### HOW TO COMPLETE THIS TASK:
Below are the records; give again exactly the line with "Lemma inv_drop cfg", the line with "Proof. unfold cool_down_on_fault.", and each line that lies between them, and nothing besides.

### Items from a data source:
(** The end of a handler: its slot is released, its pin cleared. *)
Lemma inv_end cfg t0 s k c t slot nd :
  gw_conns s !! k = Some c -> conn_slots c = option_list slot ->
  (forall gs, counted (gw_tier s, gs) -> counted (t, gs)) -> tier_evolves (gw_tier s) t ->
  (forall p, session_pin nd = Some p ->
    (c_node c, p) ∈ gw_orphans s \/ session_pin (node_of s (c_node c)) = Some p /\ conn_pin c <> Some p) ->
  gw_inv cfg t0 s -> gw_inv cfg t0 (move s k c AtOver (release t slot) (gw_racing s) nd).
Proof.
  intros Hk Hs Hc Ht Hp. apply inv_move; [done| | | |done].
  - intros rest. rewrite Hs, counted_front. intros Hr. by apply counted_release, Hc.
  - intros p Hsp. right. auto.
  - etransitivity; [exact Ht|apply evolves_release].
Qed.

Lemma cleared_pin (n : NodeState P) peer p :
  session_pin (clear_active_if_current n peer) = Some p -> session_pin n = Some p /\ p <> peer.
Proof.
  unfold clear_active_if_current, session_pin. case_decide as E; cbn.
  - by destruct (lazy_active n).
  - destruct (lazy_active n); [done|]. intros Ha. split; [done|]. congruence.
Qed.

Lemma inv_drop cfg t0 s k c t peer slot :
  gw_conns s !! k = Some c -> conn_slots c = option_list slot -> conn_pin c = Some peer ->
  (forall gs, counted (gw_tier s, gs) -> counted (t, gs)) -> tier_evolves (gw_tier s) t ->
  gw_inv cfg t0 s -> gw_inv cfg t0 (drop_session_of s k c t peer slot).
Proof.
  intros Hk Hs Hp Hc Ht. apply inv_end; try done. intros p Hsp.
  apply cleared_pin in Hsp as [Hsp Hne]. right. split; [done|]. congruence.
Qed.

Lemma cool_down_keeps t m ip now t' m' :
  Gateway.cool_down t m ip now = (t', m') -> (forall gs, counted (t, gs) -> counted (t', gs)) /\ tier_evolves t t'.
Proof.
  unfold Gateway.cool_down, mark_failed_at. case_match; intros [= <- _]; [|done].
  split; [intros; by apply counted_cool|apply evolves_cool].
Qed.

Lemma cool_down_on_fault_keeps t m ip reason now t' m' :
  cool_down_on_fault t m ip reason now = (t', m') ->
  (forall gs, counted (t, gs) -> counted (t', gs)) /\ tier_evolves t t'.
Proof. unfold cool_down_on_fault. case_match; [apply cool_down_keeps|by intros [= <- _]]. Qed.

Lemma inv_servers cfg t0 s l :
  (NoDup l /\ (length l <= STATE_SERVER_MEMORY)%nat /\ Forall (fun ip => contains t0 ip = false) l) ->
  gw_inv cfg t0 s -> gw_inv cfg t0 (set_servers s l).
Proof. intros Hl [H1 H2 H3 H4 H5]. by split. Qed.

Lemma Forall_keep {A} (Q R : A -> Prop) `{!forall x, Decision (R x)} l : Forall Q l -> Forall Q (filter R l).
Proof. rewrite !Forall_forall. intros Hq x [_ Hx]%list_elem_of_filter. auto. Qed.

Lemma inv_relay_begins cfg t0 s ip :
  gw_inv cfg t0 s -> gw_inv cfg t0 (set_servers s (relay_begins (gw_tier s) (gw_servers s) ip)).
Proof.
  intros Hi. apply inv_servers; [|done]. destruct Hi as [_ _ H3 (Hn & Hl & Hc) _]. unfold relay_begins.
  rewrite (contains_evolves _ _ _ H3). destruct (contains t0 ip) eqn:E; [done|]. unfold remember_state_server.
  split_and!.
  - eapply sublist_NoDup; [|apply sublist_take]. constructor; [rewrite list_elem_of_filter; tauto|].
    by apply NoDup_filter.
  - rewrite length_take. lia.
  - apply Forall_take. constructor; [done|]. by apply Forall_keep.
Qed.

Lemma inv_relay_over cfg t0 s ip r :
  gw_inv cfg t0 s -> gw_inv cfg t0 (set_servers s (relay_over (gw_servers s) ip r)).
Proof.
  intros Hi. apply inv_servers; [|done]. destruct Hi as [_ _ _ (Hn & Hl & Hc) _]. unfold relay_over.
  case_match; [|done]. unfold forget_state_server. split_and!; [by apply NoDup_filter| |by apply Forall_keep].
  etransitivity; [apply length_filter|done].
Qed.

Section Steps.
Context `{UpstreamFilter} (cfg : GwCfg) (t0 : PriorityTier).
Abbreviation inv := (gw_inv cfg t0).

--

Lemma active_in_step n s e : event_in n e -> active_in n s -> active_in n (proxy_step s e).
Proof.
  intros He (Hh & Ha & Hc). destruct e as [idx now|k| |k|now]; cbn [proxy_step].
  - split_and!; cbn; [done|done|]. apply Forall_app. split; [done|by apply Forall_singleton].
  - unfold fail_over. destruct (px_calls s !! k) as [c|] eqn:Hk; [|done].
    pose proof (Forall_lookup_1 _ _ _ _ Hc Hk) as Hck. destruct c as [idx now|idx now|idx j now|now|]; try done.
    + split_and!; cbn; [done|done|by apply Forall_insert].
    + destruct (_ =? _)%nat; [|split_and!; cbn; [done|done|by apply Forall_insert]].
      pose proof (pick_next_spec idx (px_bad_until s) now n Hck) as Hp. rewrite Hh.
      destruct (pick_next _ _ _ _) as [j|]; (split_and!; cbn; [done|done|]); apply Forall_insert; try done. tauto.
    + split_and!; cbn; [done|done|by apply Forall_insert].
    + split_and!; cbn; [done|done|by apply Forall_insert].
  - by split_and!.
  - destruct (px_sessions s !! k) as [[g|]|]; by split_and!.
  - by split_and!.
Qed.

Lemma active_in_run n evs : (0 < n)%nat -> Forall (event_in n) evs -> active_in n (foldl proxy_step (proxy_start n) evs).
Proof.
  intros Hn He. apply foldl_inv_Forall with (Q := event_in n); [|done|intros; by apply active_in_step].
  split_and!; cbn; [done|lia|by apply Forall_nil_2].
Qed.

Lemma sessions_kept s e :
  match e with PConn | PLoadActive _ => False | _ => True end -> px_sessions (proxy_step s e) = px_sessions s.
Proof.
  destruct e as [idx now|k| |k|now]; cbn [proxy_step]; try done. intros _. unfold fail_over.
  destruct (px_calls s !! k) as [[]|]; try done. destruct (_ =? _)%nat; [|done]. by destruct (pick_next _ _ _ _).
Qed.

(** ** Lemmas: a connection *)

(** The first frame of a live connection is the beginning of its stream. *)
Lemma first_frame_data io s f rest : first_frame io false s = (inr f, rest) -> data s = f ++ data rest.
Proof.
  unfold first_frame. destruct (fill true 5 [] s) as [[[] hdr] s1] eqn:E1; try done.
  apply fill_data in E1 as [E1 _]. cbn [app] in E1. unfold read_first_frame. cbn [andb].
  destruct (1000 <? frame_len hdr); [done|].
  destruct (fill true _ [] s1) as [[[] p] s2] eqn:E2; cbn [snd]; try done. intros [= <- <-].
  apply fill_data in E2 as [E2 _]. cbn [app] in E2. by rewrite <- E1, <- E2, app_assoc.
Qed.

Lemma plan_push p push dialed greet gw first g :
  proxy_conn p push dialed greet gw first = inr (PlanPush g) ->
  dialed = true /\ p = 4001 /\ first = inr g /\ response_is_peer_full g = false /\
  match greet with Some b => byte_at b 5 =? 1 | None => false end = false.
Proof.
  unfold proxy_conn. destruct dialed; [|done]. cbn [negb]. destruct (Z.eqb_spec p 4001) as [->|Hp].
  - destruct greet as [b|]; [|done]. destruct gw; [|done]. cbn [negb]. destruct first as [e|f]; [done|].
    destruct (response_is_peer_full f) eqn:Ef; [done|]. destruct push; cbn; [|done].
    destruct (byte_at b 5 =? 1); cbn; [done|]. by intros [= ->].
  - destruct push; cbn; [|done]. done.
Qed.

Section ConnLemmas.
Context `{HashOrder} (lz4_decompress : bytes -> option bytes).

...

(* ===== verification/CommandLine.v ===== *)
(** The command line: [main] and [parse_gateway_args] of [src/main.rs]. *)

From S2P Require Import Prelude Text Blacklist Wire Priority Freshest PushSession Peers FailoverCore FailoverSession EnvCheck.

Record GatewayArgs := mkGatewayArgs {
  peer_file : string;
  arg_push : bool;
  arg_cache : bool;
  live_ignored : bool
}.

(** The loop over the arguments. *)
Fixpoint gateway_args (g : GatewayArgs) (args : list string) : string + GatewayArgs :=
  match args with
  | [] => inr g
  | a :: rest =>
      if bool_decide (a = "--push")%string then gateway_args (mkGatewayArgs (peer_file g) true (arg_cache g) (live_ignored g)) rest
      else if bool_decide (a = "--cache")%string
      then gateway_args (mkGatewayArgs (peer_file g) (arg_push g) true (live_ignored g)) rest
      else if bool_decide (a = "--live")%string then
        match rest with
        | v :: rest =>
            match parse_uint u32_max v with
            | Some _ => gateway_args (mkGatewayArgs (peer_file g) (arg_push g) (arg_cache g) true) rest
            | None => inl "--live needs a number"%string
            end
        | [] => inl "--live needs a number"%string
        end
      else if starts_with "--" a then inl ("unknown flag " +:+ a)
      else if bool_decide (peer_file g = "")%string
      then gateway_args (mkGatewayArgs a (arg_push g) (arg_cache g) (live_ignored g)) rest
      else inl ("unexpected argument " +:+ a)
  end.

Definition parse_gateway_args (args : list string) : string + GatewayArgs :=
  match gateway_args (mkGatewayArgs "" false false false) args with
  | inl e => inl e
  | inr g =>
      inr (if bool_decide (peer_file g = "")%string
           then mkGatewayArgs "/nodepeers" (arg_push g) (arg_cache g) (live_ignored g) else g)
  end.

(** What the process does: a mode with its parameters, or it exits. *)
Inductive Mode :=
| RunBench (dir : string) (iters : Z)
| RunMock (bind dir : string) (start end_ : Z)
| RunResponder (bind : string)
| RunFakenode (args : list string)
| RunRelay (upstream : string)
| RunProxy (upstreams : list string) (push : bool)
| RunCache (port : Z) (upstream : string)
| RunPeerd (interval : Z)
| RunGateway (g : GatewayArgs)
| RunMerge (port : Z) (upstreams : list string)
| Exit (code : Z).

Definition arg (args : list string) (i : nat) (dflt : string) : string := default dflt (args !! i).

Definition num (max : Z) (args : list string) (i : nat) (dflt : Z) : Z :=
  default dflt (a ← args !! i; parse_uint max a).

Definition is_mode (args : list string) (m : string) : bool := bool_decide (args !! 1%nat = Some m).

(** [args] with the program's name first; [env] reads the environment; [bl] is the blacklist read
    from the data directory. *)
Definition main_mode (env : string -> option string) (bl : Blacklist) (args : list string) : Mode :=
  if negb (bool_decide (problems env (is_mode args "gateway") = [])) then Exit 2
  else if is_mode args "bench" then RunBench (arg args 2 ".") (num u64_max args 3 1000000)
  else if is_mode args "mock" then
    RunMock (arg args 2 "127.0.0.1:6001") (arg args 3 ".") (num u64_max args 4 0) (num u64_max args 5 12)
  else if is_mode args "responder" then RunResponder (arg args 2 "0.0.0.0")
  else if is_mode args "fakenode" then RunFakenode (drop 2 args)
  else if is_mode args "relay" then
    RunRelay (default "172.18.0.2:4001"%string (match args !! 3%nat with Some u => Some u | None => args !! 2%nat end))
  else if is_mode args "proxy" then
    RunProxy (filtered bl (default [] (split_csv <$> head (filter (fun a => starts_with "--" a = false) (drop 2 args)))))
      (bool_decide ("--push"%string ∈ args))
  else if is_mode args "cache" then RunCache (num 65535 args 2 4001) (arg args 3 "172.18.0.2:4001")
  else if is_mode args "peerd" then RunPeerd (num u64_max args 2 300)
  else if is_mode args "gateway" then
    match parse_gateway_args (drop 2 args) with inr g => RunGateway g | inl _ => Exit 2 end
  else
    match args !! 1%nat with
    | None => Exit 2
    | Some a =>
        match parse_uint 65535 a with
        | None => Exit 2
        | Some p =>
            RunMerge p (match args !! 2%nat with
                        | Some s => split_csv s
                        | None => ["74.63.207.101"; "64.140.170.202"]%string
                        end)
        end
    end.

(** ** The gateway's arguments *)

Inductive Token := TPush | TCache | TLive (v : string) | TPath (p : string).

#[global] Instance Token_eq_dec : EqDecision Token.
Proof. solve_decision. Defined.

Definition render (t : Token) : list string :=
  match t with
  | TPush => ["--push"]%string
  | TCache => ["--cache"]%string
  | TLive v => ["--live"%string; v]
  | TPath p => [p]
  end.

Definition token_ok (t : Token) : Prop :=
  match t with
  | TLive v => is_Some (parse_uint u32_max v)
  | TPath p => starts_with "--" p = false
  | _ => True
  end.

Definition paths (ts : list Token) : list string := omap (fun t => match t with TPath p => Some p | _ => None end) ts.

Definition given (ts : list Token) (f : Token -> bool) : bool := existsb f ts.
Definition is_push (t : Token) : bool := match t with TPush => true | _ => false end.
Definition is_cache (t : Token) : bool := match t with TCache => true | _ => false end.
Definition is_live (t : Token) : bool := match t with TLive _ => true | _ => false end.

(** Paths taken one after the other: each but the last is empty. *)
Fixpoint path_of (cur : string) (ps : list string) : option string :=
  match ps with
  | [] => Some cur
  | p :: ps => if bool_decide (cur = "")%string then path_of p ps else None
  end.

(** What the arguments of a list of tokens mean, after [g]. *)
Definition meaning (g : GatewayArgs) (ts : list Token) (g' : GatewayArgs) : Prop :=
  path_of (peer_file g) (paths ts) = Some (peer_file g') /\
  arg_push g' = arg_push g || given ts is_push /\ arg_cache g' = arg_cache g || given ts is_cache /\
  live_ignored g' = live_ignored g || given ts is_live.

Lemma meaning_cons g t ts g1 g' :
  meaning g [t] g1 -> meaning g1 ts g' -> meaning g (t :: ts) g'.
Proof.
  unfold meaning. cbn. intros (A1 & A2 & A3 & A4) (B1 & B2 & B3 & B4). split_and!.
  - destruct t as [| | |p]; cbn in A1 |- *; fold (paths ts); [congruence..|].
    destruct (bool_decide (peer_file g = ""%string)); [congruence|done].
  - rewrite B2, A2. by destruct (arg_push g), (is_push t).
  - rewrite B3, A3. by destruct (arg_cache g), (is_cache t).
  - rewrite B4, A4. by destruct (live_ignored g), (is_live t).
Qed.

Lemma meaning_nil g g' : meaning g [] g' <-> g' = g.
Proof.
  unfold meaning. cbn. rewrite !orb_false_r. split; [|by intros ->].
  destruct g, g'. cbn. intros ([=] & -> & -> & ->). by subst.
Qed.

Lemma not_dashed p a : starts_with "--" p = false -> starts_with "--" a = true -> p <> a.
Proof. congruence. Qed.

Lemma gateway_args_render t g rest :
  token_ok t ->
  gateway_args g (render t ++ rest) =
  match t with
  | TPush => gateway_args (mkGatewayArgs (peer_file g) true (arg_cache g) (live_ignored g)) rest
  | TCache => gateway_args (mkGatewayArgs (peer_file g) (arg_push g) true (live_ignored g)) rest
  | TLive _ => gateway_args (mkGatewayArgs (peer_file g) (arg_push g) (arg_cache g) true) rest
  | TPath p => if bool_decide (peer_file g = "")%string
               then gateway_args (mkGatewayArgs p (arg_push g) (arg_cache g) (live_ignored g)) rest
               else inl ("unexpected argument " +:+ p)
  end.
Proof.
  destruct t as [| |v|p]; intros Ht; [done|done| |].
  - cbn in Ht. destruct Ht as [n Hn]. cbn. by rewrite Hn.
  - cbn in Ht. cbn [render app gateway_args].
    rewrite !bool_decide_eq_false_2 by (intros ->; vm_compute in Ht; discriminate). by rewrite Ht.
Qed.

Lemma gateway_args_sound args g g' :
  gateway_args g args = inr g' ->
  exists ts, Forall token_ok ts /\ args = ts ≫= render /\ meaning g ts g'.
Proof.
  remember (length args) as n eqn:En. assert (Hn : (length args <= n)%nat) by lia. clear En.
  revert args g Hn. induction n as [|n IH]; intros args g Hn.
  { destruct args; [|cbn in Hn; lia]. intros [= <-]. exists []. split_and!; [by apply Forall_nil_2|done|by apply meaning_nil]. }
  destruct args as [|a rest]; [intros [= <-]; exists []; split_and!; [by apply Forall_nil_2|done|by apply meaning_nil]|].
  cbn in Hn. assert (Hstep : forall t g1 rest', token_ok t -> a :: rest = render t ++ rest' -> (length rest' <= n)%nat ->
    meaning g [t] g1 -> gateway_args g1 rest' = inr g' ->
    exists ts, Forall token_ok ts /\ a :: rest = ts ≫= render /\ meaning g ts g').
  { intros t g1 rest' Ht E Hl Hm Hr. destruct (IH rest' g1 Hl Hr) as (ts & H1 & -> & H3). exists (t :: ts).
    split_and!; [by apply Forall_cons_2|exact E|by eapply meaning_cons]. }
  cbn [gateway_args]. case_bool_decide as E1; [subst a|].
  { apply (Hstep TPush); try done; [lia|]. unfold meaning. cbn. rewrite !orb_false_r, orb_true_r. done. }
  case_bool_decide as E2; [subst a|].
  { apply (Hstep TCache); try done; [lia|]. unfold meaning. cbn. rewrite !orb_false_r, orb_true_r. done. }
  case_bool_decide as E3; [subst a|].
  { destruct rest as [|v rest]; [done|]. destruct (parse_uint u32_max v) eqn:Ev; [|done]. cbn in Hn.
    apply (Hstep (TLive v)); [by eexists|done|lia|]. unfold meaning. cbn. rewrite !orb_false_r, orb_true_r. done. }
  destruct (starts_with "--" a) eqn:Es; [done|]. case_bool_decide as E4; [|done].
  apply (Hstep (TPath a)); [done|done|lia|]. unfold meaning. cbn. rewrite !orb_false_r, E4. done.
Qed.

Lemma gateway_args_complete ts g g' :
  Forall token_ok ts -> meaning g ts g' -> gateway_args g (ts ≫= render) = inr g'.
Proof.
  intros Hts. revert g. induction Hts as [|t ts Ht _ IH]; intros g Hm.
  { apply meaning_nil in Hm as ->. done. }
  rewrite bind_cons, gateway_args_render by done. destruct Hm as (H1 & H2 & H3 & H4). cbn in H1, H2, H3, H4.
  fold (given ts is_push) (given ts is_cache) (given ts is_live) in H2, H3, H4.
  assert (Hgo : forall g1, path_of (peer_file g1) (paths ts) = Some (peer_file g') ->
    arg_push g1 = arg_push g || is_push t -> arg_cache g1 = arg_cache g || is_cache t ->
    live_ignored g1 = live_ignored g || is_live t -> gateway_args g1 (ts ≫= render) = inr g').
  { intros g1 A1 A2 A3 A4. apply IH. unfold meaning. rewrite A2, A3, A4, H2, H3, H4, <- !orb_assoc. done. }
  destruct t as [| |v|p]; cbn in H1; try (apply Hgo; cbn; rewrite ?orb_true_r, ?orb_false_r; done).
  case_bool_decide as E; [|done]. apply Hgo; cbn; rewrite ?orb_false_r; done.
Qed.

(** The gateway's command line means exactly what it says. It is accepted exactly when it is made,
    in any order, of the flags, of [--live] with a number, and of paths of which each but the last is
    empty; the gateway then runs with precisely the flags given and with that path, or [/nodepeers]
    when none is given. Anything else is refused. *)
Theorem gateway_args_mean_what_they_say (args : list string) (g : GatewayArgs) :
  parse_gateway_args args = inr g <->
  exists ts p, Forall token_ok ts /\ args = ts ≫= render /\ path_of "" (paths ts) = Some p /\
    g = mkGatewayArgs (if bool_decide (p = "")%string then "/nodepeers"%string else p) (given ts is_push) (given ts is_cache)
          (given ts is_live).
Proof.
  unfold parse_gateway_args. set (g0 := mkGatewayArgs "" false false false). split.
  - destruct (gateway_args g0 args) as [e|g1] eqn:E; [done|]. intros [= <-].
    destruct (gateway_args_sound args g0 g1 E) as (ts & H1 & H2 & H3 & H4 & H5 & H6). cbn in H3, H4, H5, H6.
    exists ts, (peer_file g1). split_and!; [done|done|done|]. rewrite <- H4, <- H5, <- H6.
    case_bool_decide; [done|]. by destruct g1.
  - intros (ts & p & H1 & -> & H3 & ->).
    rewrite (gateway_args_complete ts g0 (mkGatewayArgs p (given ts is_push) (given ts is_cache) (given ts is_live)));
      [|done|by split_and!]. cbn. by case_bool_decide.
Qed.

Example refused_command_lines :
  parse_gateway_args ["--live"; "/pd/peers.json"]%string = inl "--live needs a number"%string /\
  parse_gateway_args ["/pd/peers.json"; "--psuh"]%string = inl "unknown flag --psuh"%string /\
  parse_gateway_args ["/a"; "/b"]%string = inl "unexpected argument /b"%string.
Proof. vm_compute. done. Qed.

### OUTPUT BELOW:
Lemma inv_drop cfg t0 s k c t peer slot :
  gw_conns s !! k = Some c -> conn_slots c = option_list slot -> conn_pin c = Some peer ->
  (forall gs, counted (gw_tier s, gs) -> counted (t, gs)) -> tier_evolves (gw_tier s) t ->
  gw_inv cfg t0 s -> gw_inv cfg t0 (drop_session_of s k c t peer slot).
Proof.
  intros Hk Hs Hp Hc Ht. apply inv_end; try done. intros p Hsp.
  apply cleared_pin in Hsp as [Hsp Hne]. right. split; [done|]. congruence.
Qed.

Lemma cool_down_keeps t m ip now t' m' :
  Gateway.cool_down t m ip now = (t', m') -> (forall gs, counted (t, gs) -> counted (t', gs)) /\ tier_evolves t t'.
Proof.
  unfold Gateway.cool_down, mark_failed_at. case_match; intros [= <- _]; [|done].
  split; [intros; by apply counted_cool|apply evolves_cool].
Qed.

Lemma cool_down_on_fault_keeps t m ip reason now t' m' :
  cool_down_on_fault t m ip reason now = (t', m') ->
  (forall gs, counted (t, gs) -> counted (t', gs)) /\ tier_evolves t t'.
Proof. unfold cool_down_on_fault. case_match; [apply cool_down_keeps|by intros [= <- _]]. Qed.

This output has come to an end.